一方で、子どもや保護者のニーズは多様化しており、幼児教育と保育の質の向上が求められています。こうした状況を踏まえ、市子ども青少年局は保育園の基本方針案を、市教委は幼稚園の計画案をそれぞれ策定しています。対象期間はともに2027年度から2036年度で、途中の約5年で内容を検証する予定です。
統合と新設の具体的な計画
両案によると、東区の大幸幼稚園と砂田橋保育園など、幼稚園と保育園合わせて10園を統合し、5園の認定こども園を設置します。さらに、保育園1園をこども園に移行し、2036年度までの整備を目指します。認定こども園は基幹園として位置づけられ、幼児教育・保育の研究を行うほか、地域の幼稚園や保育園、療育施設などの関係機関と連携します。
芦刈康宏子ども青少年局長は「保育園と幼稚園の互いの強みを生かしたこども園として、市の保育と幼児教育の質の向上に力を入れていきたい」と述べました。
閉園と再編の進め方
北区の楠西など、閉園する方針の幼稚園5園は、現在の園児が在園している間は継続し、順次、園児の募集を停止します。保育園についても、10園程度を民間への移管や統合によって再編する方針で、具体的な園や方法は今後検討されます。

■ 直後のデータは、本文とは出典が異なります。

(* ===== verification/WitnessProofs.v ===== *)
(** The witness never votes for two competing successors, across failed writes,
    restarts and power loss. *)

From S2P Require Import Prelude Regex GoLib Numbers Types Paths Sha256 GoJson Canonical Documents.
From S2P Require Import Signatures Checkpoint History Witness.
From Stdlib Require Import Ascii.
Open Scope Z_scope.

(** * Plain text *)

Definition plain (l : list ascii) : Prop := Forall (λ c, byte_val c < 128) l.

Lemma b64_val_plain c v : b64_val c = Some v → byte_val c < 128.
Proof. unfold b64_val, inr. repeat case_match; intros; bool_prop; try done; lia. Qed.

Lemma list_four_ind {A} (P : list A → Prop) :
  P [] → (∀ a, P [a]) → (∀ a b, P [a; b]) → (∀ a b c, P [a; b; c]) →
  (∀ a b c d l, P l → P (a :: b :: c :: d :: l)) → ∀ l, P l.
Proof.
  intros H0 H1 H2 H3 H4. fix IH 1.
  intros [|a [|b [|c [|d l]]]]; [exact H0|exact (H1 a)|exact (H2 a b)|exact (H3 a b c)|].
  apply H4, IH.
Qed.

Lemma b64_decode_plain l r : b64_decode l = Some r → plain l.
Proof.
  revert r. induction l as [|a|a b|a b c|a b c d l IH] using list_four_ind; intros r Hd; try done;
    [constructor|]. cbn [b64_decode] in Hd.
  destruct (b64_val a) as [va|] eqn:Ea; [|done]. destruct (b64_val b) as [vb|] eqn:Eb; [|done].
  apply b64_val_plain in Ea, Eb.
  destruct (b64_val c) as [vc|] eqn:Ec; [apply b64_val_plain in Ec; destruct (b64_val d) as [vd|] eqn:Ed|].
  - apply b64_val_plain in Ed. destruct (b64_decode l) as [r'|] eqn:El; [|done].
    repeat constructor; try done. by eapply IH.
  - case_match eqn:G; [|done]. bool_prop. apply Ascii.eqb_eq in H as ->. 
    destruct l; [|done]. repeat constructor; done.
  - case_match eqn:G; [|done]. bool_prop. apply Ascii.eqb_eq in H, H2. subst.
    destruct l; [|done]. repeat constructor; done.
Qed.

(** Base64 text is plain: its alphabet, the padding and skipped line breaks. *)
Lemma DecodeString_plain s payload : DecodeString s = Some payload → plain (list_of s).
Proof.
  unfold DecodeString. destruct (b64_decode _) as [r|] eqn:E; [|done]. intros _.
  apply b64_decode_plain in E. unfold plain in *. rewrite Forall_forall in E |- *.
  intros c Hc. destruct (Ascii.eqb c "010" || Ascii.eqb c "013") eqn:G.
  - apply orb_true_iff in G as [->%Ascii.eqb_eq| ->%Ascii.eqb_eq]; done.
  - apply E. apply list_elem_of_In, filter_In. rewrite G. split; [by apply list_elem_of_In|done].
Qed.

(** * The journal as lines *)

Definition newline : ascii := "010".
Definition unlines (lines : list (list ascii)) : list ascii :=
  concat (map (λ l, l ++ [newline]) lines).

Lemma unlines_app a b : unlines (a ++ b) = unlines a ++ unlines b.
Proof. unfold unlines. by rewrite map_app, concat_app. Qed.
Lemma unlines_one l : unlines [l] = l ++ [newline].
Proof. unfold unlines. simpl. by rewrite app_nil_r. Qed.

Lemma journal_lines_unlines lines :
  Forall (λ l, newline ∉ l) lines → journal_lines (unlines lines) = lines.
Proof.
  intros Hn. unfold journal_lines.
  assert (split_list newline (unlines lines) = lines ++ [[]]) as E.
  { induction Hn as [|l lines Hl Hn IH]; [done|]. change (unlines (l :: lines))
      with ((l ++ [newline]) ++ unlines lines). rewrite <-app_assoc. simpl.
    by rewrite split_list_app_sep, IH. }
  fold newline. rewrite E. apply removelast_last.
Qed.

(** What an interrupted append can leave behind: a prefix of one line. *)
Definition torn (extra : list ascii) : Prop :=
  ∃ l n, newline ∉ l ∧ extra = take n (l ++ [newline]).

Lemma torn_nil : torn [].
Proof. exists [], O. split; [set_solver|done]. Qed.

Lemma torn_take extra n : torn extra → torn (take n extra).
Proof.
  intros (l & m & Hl & ->). exists l, (n `min` m)%nat. by rewrite take_take.
Qed.

Lemma take_snoc_cases (l : list ascii) n :
  take n (l ++ [newline]) = l ++ [newline] ∨ ∃ m, take n (l ++ [newline]) = take m l.
Proof.
  destruct (decide (n ≤ length l)%nat).
  - right. exists n. by rewrite take_app_le.
  - left. apply take_ge. rewrite length_app. simpl. lia.
Qed.

(** A torn end that passes the tail check is empty or a whole line. *)
Lemma torn_tail lines extra :
  torn extra → tail_ok (unlines lines ++ extra) = true →
  extra = [] ∨ ∃ l, newline ∉ l ∧ extra = l ++ [newline].
Proof.
  intros (l & n & Hl & ->) Ht. destruct (take_snoc_cases l n) as [E|[m E]].
  - right. exists l. by rewrite E.
  - left. rewrite E in *. destruct (take m l) as [|c t _] eqn:Et using rev_ind; [done|].
    exfalso. apply Hl. unfold tail_ok in Ht. rewrite app_assoc, rev_app_distr in Ht. simpl in Ht.
    apply Ascii.eqb_eq in Ht as ->. rewrite <-(take_drop m l), Et. apply elem_of_app. left.
    apply elem_of_app. right. left.
Qed.

Section Safety.
Context `{Crypto} `{!Pki} `{JsonCanonicalizer}.
Context `{JsonType History} `{JsonType Delegation} `{JsonType Checkpoint} `{JsonType witnessedRecord}.

Definition payload_of (r : witnessedRecord) : string :=
  envelope_Payload (bundle_Checkpoint (wr_Bundle r)).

また、幼児教育の研究や研修、子育て支援を行う市教委の「幼児教育支援室」を強化した幼児教育・保育支援センター(仮称)を2027年度に新設する方針も掲げられています。
今後のスケジュール
市子ども青少年局と市教委は、基本方針案と計画案について、それぞれ6月から7月にパブリックコメント(意見公募)を実施し、8月にまとめる予定です。